In recent days Argentina has jettisoned currency controls in the face of a plummeting peso, Venezuela has tightened its own controls and powerhouse Brazil has sluggish growth and a falling real.
Emerging economies worldwide have been hit by the global financial tightening led by the US Fed signalling an end to the stimulus measures put in place after the 2008 crisis.
Since the beginning of the year, the Argentina’s peso has lost about a fifth of its value, and the measure was seen as a bid to halt that precipitous slide by boosting confidence in the economy.
Meanwhile, Caracas last week said it would allow only importers of high priority goods like food to buy dollars at the official rate, forcing others to pay nearly twice that.
Despite government denials, critics said Venezuela’s change is a de facto devaluation, to help control skyrocketing inflation.

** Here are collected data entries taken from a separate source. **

Lemma copyLoop_full st i (D : list Z) size : stOk st → 0 ≤ i < NumPieces info →
  pieceView st i = map Some D → lenZ D = Piece_Length info i → 0 < size → ∀ fuel left off acc,
  left = Piece_Length info i - off → 0 ≤ off → 0 ≤ left → (Z.to_nat left < fuel)%nat →
  ∃ ws, copyLoop info infoHash fuel st i size left off acc = Ok (st, acc ++ ws, None) ∧ concat ws = range D off left.
Proof.
  intros Hst Hi Hv HD Hsz. induction fuel as [|fuel IH]; intros left off acc -> Hoff Hl Hf; [lia|]. cbn [copyLoop].
  destruct (Z.leb_spec (Piece_Length info i - off) 0).
  { exists []. rewrite app_nil_r. split; [done|]. replace (_ - off) with 0 by lia. done. }
  rewrite (proj2 (Z.leb_gt _ off)) by lia. set (n := Z.min _ _).
  destruct (Piece_ReadAt_spec st i n off Hst Hi ltac:(lia) ltac:(lia)) as (st' & err & -> & Herr & _ & Hsame).
  rewrite Hv, range_map_Some, (known_full _ _ eq_refl) in *. cbn [mbind go_bind].
  replace (n `min` (Piece_Length info i - off)) with n in * by lia.
  assert (Hn : lenZ (range D off n) = n) by (apply lenZ_range; lia). rewrite Hn in *.
  rewrite (proj2 (Z.eqb_neq n 0)) by lia. assert (err = None) as -> by (by apply Herr). rewrite (Hsame eq_refl).
  destruct (IH (Piece_Length info i - (off + n)) (off + n) (acc ++ [range D off n]) eq_refl) as (ws & Hc & Hws); [lia..|].
  exists (range D off n :: ws). replace (Piece_Length info i - off - n) with (Piece_Length info i - (off + n)) by lia.
  rewrite Hc, <- app_assoc. split; [done|]. cbn [concat]. rewrite Hws, range_app by lia. f_equal. lia.
Qed.

Lemma range_all {A} (l : list A) : range l 0 (lenZ l) = l.
Proof. unfold range, lenZ. rewrite Nat2Z.id. cbn. by rewrite take_ge. Qed.

Lemma WriteTo_full st i (D : list Z) : stOk st → 0 ≤ i < NumPieces info →
  pieceView st i = map Some D → lenZ D = Piece_Length info i →
  ∃ ws, WriteTo info infoHash st i = Ok (st, ws, None) ∧ concat ws = D.
Proof.
  intros Hst Hi Hv HD. destruct (Piece_bounds info Hinfo i Hi) as (_ & Hpl & _).
  assert (Hbuf : 0 < bufSize (Piece_Length info i)) by (unfold bufSize; repeat case_match; lia).
  destruct (copyLoop_full st i D (bufSize (Piece_Length info i)) Hst Hi Hv HD Hbuf
    (Datatypes.S (Z.to_nat (Piece_Length info i))) (Piece_Length info i) 0 []) as (ws & Hc & Hws); [lia..|].
  exists ws. unfold WriteTo. rewrite Hc. cbn [mbind go_bind app]. rewrite <- HD in Hws |- *. rewrite range_all in Hws.
  by rewrite Hws, Z.eqb_refl.
Qed.

(** ** A piece written chunk by chunk *)
Fixpoint writeChunks st (i : Z) (ws : list (Z * list Z)) : go (PState S * option serr) :=
  match ws with
  | [] => Ok (st, None)
  | (begin, data) :: ws =>
      '(st, err) ← writeChunk info st i begin data;
      match err with Some e => Ok (st, Some e) | None => writeChunks st i ws end
  end.

(** The chunks are parts of [D], and every byte of it is in one of them. *)
Definition partsOf (D : list Z) (ws : list (Z * list Z)) : Prop :=
  Forall (λ '(b, d), 0 ≤ b ∧ b + lenZ d ≤ lenZ D ∧ d = range D b (lenZ d)) ws.
Definition covered (ws : list (Z * list Z)) (k : Z) : Prop :=
  Exists (λ '(b, d), b ≤ k < b + lenZ d) ws.

Lemma covered_cons b d ws k : covered ((b, d) :: ws) k ↔ b ≤ k < b + lenZ d ∨ covered ws k.
Proof. unfold covered. by rewrite Exists_cons. Qed.

Lemma writeChunks_spec i D ws : 0 ≤ i < NumPieces info → lenZ D = Piece_Length info i → partsOf D ws → ∀ st (done : Z → Prop),
  stOk st → (∀ k b, done (Z.of_nat k) → D !! k = Some b → sp_view (store st) !! (Z.to_nat (Piece_Offset info i) + k)%nat = Some (Some b)) →
  ∃ st', writeChunks st i ws = Ok (st', None) ∧ stOk st' ∧
    ∀ k b, done (Z.of_nat k) ∨ covered ws (Z.of_nat k) → D !! k = Some b →
      sp_view (store st') !! (Z.to_nat (Piece_Offset info i) + k)%nat = Some (Some b).
Proof.
  intros Hi HD Hws. destruct (Piece_bounds info Hinfo i Hi) as (Hpo & Hpl & Hin).
  assert (H0 : 0 ≤ Piece_Offset info i) by (rewrite Hpo; pose proof (io_pl _ Hinfo); nia).
  induction Hws as [|[b d] ws (Hb & Hle & Hd) _ IH]; intros st have Hst Hhave; cbn [writeChunks].
  { exists st. split_and!; [done..|]. intros k x [Hk|Hk] HDk; [by apply Hhave|]. by apply Exists_nil in Hk. }
  destruct (Piece_WriteAt_spec st i d b Hst Hi Hb ltac:(lia)) as (s' & Hw & Hst' & (HL & HI & HO)).
  unfold writeChunk. rewrite Hw. cbn [mbind go_bind]. rewrite Z.eqb_refl. cbn [negb]. rewrite andb_false_r.
  destruct (IH (mkPS s' (completion st)) (λ k, have k ∨ b ≤ k < b + lenZ d) Hst') as (st' & -> & Hok' & Hall).
  - intros k x Hk HDk. cbn [store].
    destruct (decide (b ≤ Z.of_nat k < b + lenZ d)) as [Hr|Hr].
    + assert (Hdk : d !! (k - Z.to_nat b)%nat = Some x).
      { rewrite Hd, lookup_range by (unfold lenZ in *; lia). rewrite <- HDk. f_equal. lia. }
      apply HI in Hdk. rewrite <- Hdk. f_equal. lia.
    + apply HO; [unfold lenZ in *; lia|]. apply Hhave; [|done]. by destruct Hk.
  - exists st'. split_and!; [done..|]. intros k x. rewrite covered_cons. intros Hk. apply Hall. tauto.
Qed.

Lemma chunks_full i D ws st : 0 ≤ i < NumPieces info → lenZ D = Piece_Length info i → partsOf D ws →
  (∀ k, 0 ≤ k < lenZ D → covered ws k) → stOk st →
  ∃ st', writeChunks st i ws = Ok (st', None) ∧ stOk st' ∧ pieceView st' i = map Some D.
Proof.
  intros Hi HD Hws Hcov Hst. destruct (writeChunks_spec i D ws Hi HD Hws st (λ _, False) Hst ltac:(done)) as (st' & Hw & Hst' & Hall).
  exists st'. split_and!; [done..|]. destruct (Piece_bounds info Hinfo i Hi) as (Hpo & Hpl & Hin).
  assert (H0 : 0 ≤ Piece_Offset info i) by (rewrite Hpo; pose proof (io_pl _ Hinfo); nia).
  destruct Hst' as [_ Hlen]. apply (list_eq_below _ _ (Z.to_nat (Piece_Length info i))).
  - pose proof (lenZ_range (sp_view (store st')) (Piece_Offset info i) (Piece_Length info i)). unfold pieceView, lenZ in *. lia.
  - rewrite length_map. unfold lenZ in HD. lia.
  - intros k x y Hk Hx Hy. change (map Some D) with (Some <$> D) in Hy. rewrite list_lookup_fmap in Hy.
    destruct (D !! k) as [z|] eqn:Hz; [|done]. injection Hy as <-.
    unfold pieceView in Hx. rewrite lookup_range in Hx by done.
    rewrite (Hall k z) in Hx; [by injection Hx as <-| |done]. right. apply Hcov. apply lookup_lt_Some in Hz. unfold lenZ. lia.
Qed.

(** C21.  The chunks of a piece may be written in any order, with overlaps:
    once every byte has been written no write has failed, and [hashPiece]
    answers the SHA-1 hash of the piece, without an error, and blames exactly
    the peers that sent a block with another hash. *)
Theorem downloaded_piece_hashes i D ws st c start chunkSize blockHash :
  0 ≤ i < NumPieces info → lenZ D = Piece_Length info i → partsOf D ws →
  (∀ k, 0 ≤ k < lenZ D → covered ws k) → stOk st →
  (0 < chunkSize)%nat → 0 ≤ start → start + Z.of_nat (length (blocks chunkSize start D)) < 2 ^ 32 →
  ∃ st', writeChunks st i ws = Ok (st', None) ∧
    hashPiece info infoHash st' c start chunkSize blockHash i =
      Ok (st', sha1 D, blamed blockHash c (blocks chunkSize start D), None).
Proof.
  intros Hi HD Hws Hcov Hst Hcs Hs Hb. destruct (chunks_full i D ws st Hi HD Hws Hcov Hst) as (st' & Hw & Hst' & Hv).
  exists st'. split; [done|]. destruct (WriteTo_full st' i D Hst' Hi Hv HD) as (wr & Hwt & Hc).
  unfold hashPiece. rewrite Hwt. cbn [mbind go_bind]. rewrite bcw_blames by (rewrite ?Hc; done). by rewrite Hc.
Qed.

Brazil, the world’s seventh-largest economy and Latin America’s biggest, posted its lowest annual trade surplus in 13 years this January and has raised its key interest rate to 10.5 percent.
Argentina’s President Cristina Kirchner railed against “speculative” attacks against the currencies of emerging countries after meeting with her Brazilian counterpart Dilma Rousseff in Havana.

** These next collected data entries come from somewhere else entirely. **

(** What the reader may deliver is in storage, and is part of [D]. *)
Definition backedBy (v : TView) (resp : bool) (st : PState S) (D : list Z) : Prop :=
  stOk (ginfo g) st ∧ lenZ D = glength g ∧
  ∀ k, byteThere g v resp (Z.of_nat k) = true → sp_view (store st) !! k = Some (D !! k).

Lemma backed_range v resp st D off n : backedBy v resp st D → 0 ≤ off → 0 < n →
  (∀ k, 0 ≤ k < n → byteThere g v resp (off + k) = true) →
  off + n ≤ glength g ∧ range (sp_view (store st)) off n = map Some (range D off n).
Proof using Hg.
  intros ([Hok Htot] & HD & Hb) Ho Hn Hall.
  assert (Hle : off + n ≤ glength g).
  { destruct (Z.le_gt_cases (off + n) (glength g)) as [|Hgt]; [done|]. specialize (Hall (n - 1) ltac:(lia)). unfold byteThere in Hall.
    rewrite offsetRequest_out in Hall by (right; lia). done. }
  split; [done|]. rewrite <- (go_len g Hg) in Htot.
  apply (list_eq_below _ _ (Z.to_nat n)).
  - assert (lenZ (range (sp_view (store st)) off n) = n) by (apply lenZ_range; lia). unfold lenZ in *. lia.
  - rewrite length_map. assert (lenZ (range D off n) = n) by (apply lenZ_range; lia). unfold lenZ in *. lia.
  - intros k x y Hk Hx Hy. rewrite lookup_range in Hx by done. change (map Some ?l) with (Some <$> l) in Hy.
    rewrite list_lookup_fmap, lookup_range in Hy by done.
    rewrite (Hb (Z.to_nat off + k)%nat) in Hx.
    + injection Hx as <-. destruct (D !! (Z.to_nat off + k)%nat); [by injection Hy|done].
    + rewrite <- (Hall (Z.of_nat k)) by lia. f_equal. lia.
Qed.

Lemma storageReadAt_full v resp st D off n : backedBy v resp st D → 0 ≤ off → 0 < n →
  (∀ k, 0 ≤ k < n → byteThere g v resp (off + k) = true) →
  storageReadAt st n off = Ok (range D off n, None).
Proof using Hg.
  intros HB Ho Hn Hall. destruct (backed_range v resp st D off n HB Ho Hn Hall) as [Hle Hr].
  unfold storageReadAt, readAt. rewrite (readAtLoop_full (ginfo g) infoHash (go_info g Hg) st) with (D := range D off n); [done|apply HB|lia|lia| |lia|done].
  by rewrite <- (go_len g Hg).
Qed.

Lemma reader_step r v o rest : let p := pos r in
  0 ≤ rOffset r → 0 ≤ p < rdLength r → rOffset r + rdLength r ≤ glength g → glength g < 2 ^ 61 → ∀ blen, 0 < blen < 2 ^ 61 →
  obView o = v → byteThere g v (responsive r) (rOffset r + p) = true →
  ∃ n, 0 < n ≤ blen ∧ (∀ k, 0 ≤ k < n → byteThere g v (responsive r) (rOffset r + p + k) = true) ∧
    (n < blen → byteThere g v (responsive r) (rOffset r + p + n) = false) ∧
    waitAvailable g r p blen true (o :: rest) None = Ok (Some (n, None, o, rest)).
Proof using Hg.
  intros p Ho Hp Hend Hl blen Hb Hv Hfirst.
  destruct (available_spec g Hg r v p blen ltac:(lia) ltac:(lia) Hl) as (n & Ha & Hn & Hall & Hstop).
  rewrite (Z.add_comm p) in Hall, Hstop. exists n. assert (Hn0 : 0 < n).
  { destruct (Z.eq_dec n 0) as [->|]; [|lia]. rewrite Z.add_0_r in Hstop. rewrite Hstop in Hfirst by lia. done. }
  split_and!; [done|lia|done|done|]. cbn [waitAvailable]. rewrite Hv, Ha. cbn [mbind go_bind].
  rewrite i64_small by lia. pose proof (io_pl _ (go_info g Hg)) as Hpl. pose proof (NumPieces_bounds _ (go_info g Hg)) as Hnp.
  rewrite (go_len g Hg) in *. rewrite Z.quot_div_nonneg by lia.
  assert (0 ≤ (rOffset r + p) / PieceLength (ginfo g) < numPieces g).
  { split; [apply Z.div_pos; lia|]. apply Z.div_lt_upper_bound; [done|]. unfold numPieces. lia. }
  rewrite (proj2 (Z.leb_le 0 _)), (proj2 (Z.ltb_lt _ (numPieces g))) by lia. cbn [andb negb].
  by rewrite (proj2 (Z.eqb_neq n 0)) by lia.
Qed.

(** C24.  A read at a position whose byte is there returns at once, however
    the torrent goes on: it delivers the bytes of the torrent from the
    reader's position on, as many as are available without a gap but at most
    as the buffer takes (its own end does not limit a reader), and moves the
    position behind them; the error is EOF exactly at the reader's end. *)
Theorem reader_reads (t : RT) id (r : reader) v st D o rest blen :
  0 ≤ rOffset r → 0 ≤ pos r < rdLength r → rOffset r + rdLength r ≤ glength g → glength g < 2 ^ 61 → 0 < blen < 2 ^ 61 →
  obView o = v → obReadAt o = storageReadAt st → backedBy v (responsive r) st D →
  byteThere g v (responsive r) (rOffset r + pos r) = true →
  ∃ n t' r', ReadContext g LimitLen t id r blen (o :: rest) =
      Ok (Some (t', r', range D (rOffset r + pos r) n, if rdLength r <=? pos r + n then Some REOF else None)) ∧
    pos r' = pos r + n ∧ 0 < n ≤ blen ∧
    (∀ k, 0 ≤ k < n → byteThere g v (responsive r) (rOffset r + pos r + k) = true) ∧
    (n < blen → byteThere g v (responsive r) (rOffset r + pos r + n) = false).
Proof using Hg.
  intros Ho Hp Hend Hl Hb Hv Hrd HB Hfirst. unfold ReadContext. rewrite (proj2 (Z.ltb_lt 0 blen)) by lia.
  destruct (posChanged g t id (set_reading r true)) as [t1 r1] eqn:E1.
  assert (Hr1 : pos r1 = pos r ∧ rOffset r1 = rOffset r ∧ rdLength r1 = rdLength r ∧ responsive r1 = responsive r).
  { unfold posChanged in E1. case_bool_decide; injection E1 as <- <-; done. }
  destruct Hr1 as (Hr1 & Hr2 & Hr3 & Hr4). rewrite <- Hr1, <- Hr2, <- Hr3, <- Hr4 in *. clear Hr1 Hr2 Hr3 Hr4 E1 r.
  rename r1 into r. unfold readOnceAt. rewrite (proj2 (Z.leb_gt _ (pos r))) by lia. cbn [readOnceLoop length].
  destruct (reader_step r v o rest Ho Hp Hend Hl blen Hb Hv Hfirst) as (n & Hn & Hall & Hstop & ->). cbn [mbind go_bind].
  rewrite (proj2 (Z.eqb_neq n 0)) by lia. unfold torrentOffset. rewrite i64_small by lia.
  rewrite Hrd, LimitLen_min by lia. rewrite Z.min_r by lia.
  rewrite (storageReadAt_full v (responsive r) st D) by (done || lia). cbn [mbind go_bind].
  destruct (backed_range v (responsive r) st D (rOffset r + pos r) n HB ltac:(lia) ltac:(lia) Hall) as [Hle _].
  destruct HB as (_ & HD & _). assert (Hlen : lenZ (range D (rOffset r + pos r) n) = n) by (apply lenZ_range; lia).
  rewrite Hlen, (proj2 (Z.eqb_neq n 0)) by lia. cbn [negb mbind go_bind]. rewrite Hlen, (proj2 (Z.eqb_neq n 0)) by lia.
  rewrite i64_small by lia. destruct (posChanged g t1 id (set_pos r (pos r + n))) as [t2 r2] eqn:E2.
  assert (Hr2 : pos r2 = pos r + n ∧ rdLength r2 = rdLength r) by (unfold posChanged in E2; case_bool_decide; injection E2 as <- <-; done).
  destruct Hr2 as [Hr2 Hr3]. exists n, t2, r2. rewrite Hr2, Hr3. rewrite bool_decide_false by done. split_and!; done || lia.
Qed.
End Reading.

(** ** Waiting when downloading is disallowed

    [waitAvailable] notes the error and goes round again: as long as
    downloading stays disallowed the read does not return. *)
Lemma waitAvailable_disallowed g r p wanted obs err :
  Forall (λ o, obWake o = WDisallowed ∧ available g r (obView o) p wanted = Ok 0) obs →
  (0 <=? Z.quot (i64 (rOffset r + p)) (PieceLength (ginfo g))) && (Z.quot (i64 (rOffset r + p)) (PieceLength (ginfo g)) <? numPieces g) = true →
  waitAvailable g r p wanted true obs err = Ok None.
Proof.
  intros Hobs Hi. revert err. induction Hobs as [|o obs [Hw Ha] _ IH]; intros err; [done|]. cbn [waitAvailable].
  rewrite Ha. cbn [mbind go_bind]. rewrite Hi. cbn [negb Z.eqb]. rewrite Hw. apply IH.
Qed.

Theorem disallowed_read_spins g limitLen t id r blen obs :
  0 < blen → pos r < rdLength r →
  (0 <=? Z.quot (i64 (rOffset r + pos r)) (PieceLength (ginfo g))) && (Z.quot (i64 (rOffset r + pos r)) (PieceLength (ginfo g)) <? numPieces g) = true →
  Forall (λ o, obWake o = WDisallowed ∧ available g r (obView o) (pos r) blen = Ok 0) obs →
  ReadContext g limitLen t id r blen obs = Ok None.
Proof.
  intros Hb Hp Hi Hobs. unfold ReadContext. rewrite (proj2 (Z.ltb_lt 0 blen)) by lia.
  destruct (posChanged g t id (set_reading r true)) as [t1 r1] eqn:E1.
  assert (Hr1 : pos r1 = pos r ∧ rOffset r1 = rOffset r ∧ rdLength r1 = rdLength r ∧ responsive r1 = responsive r).
  { unfold posChanged in E1. case_bool_decide; injection E1 as <- <-; done. }
  destruct Hr1 as (Hr1 & Hr2 & Hr3 & Hr4). unfold readOnceAt. rewrite Hr1, Hr3, (proj2 (Z.leb_gt _ (pos r))) by lia. cbn [readOnceLoop].
  rewrite waitAvailable_disallowed; [done| |by rewrite Hr2]. eapply Forall_impl; [exact Hobs|]. intros o [Hw Ha]. split; [done|].
  unfold available in *. by rewrite Hr2, Hr4.
Qed.

(** ** An example *)
Module ReaderExample.
Definition g : Geo := setInfoGeo StorageExample.info 2.
Definition all : TView := mkView (λ _, true) (λ _, true).
Definition st : PState FS := mkPS (mkFS {[ "t/a" := [1; 2; 3]; "t/b" := []; "t/c" := [4; 5; 6; 7] ]} ∅ ∅) ∅.
Definition obs : Obs := mkObs all WCond (let _ := fileStore StorageExample.fts in let _ := StorageExample.missinggo in storageReadAt g [] st) false.
Definition rt : RT * reader := newReader g emptyRT 0 0 3.

Lemma g_ok : geo_ok g.
Proof. split; [apply StorageExample.info_valid|..]; vm_compute; congruence || reflexivity. Qed.
End ReaderExample.

Lemma reader_reads_witness :
  let _ := fileStore StorageExample.fts in let _ := StorageExample.missinggo in
  ∃ n t' r', ReadContext ReaderExample.g LimitLen ReaderExample.rt.1 0 ReaderExample.rt.2 2 [ReaderExample.obs] =
      Ok (Some (t', r', range [1; 2; 3; 4; 5; 6; 7] 0 n, if 3 <=? 0 + n then Some REOF else None)) ∧
    pos r' = 0 + n ∧ 0 < n ≤ 2 ∧
    (∀ k, 0 ≤ k < n → byteThere ReaderExample.g ReaderExample.all false (0 + k) = true) ∧
    (n < 2 → byteThere ReaderExample.g ReaderExample.all false (0 + n) = false).
Proof.
  intros F M. apply (reader_reads ReaderExample.g ReaderExample.g_ok [] ReaderExample.rt.1 0 ReaderExample.rt.2 ReaderExample.all
    ReaderExample.st [1; 2; 3; 4; 5; 6; 7] ReaderExample.obs [] 2); [done|done|done|done|done|done|done| |done].
  split; [split; [by apply StorageExample.fs_ok|done]|]. split; [done|].
  intros k Hk. assert (k < 7)%nat as Hlt.
  { destruct (Nat.lt_ge_cases k 7); [done|]. unfold byteThere in Hk. rewrite offsetRequest_out in Hk; [done|]. right. change (glength ReaderExample.g) with 7. lia. }
  do 7 (destruct k as [|k]; [done|]). lia.
Defined.

Lemma disallowed_read_spins_witness :
  ReadContext ReaderExample.g Z.min ReaderExample.rt.1 0 ReaderExample.rt.2 2
    (replicate 3 (mkObs (mkView (λ _, false) (λ _, false)) WDisallowed (λ _ _, Ok ([], None)) false)) = Ok None.
Proof.
  apply (disallowed_read_spins ReaderExample.g Z.min ReaderExample.rt.1 0 ReaderExample.rt.2 2); [lia|done|done|].
  repeat constructor.
Defined.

CELAC, which first met in Caracas in December 2011, was the culmination of an effort by Chavez to to bring together both right-wing and leftist governments to counter the influence of the United States.
It’s future seemed doubtful after Chavez succumbed to cancer, but with this week’s meeting in Havana, it appears to be moving forward.
It is still unclear, however, how the group will coexist alongside the Organization of American States, established under Washington’s leadership after WWII, and which has excluded Cuba since 1962.
Communist “Cuba has never had such a strong show of support from across the region,” said Arturo Lopez-Levy at the University of Denver.
Perhaps, but “the United States is not going to change (its isolationist policy toward Cuba) just because a lot of regional leaders visit Havana,” stressed Patricio Navia, a New York University political scientist.
Havana vowed not to rejoin the OAS, even though the suspension was overturned in 2009, but invited the OAS secretary-general to the summit in what will be the first such visit to the island since 1959.
And as foreign ministers in Havana maneuver over the meeting’s final statement, the main sticking points appear centered in this question of the group’s identity.
The greatest friction has centered around a paragraph recognizing Chavez’s contribution to the bloc, which is opposed by conservative Panama.
No leaders plan to meet with Cuban dissidents during the gathering, unlike when Cuba hosted the 1999 Ibero-American summit, when ministers and leaders from seven countries did, outraging the host.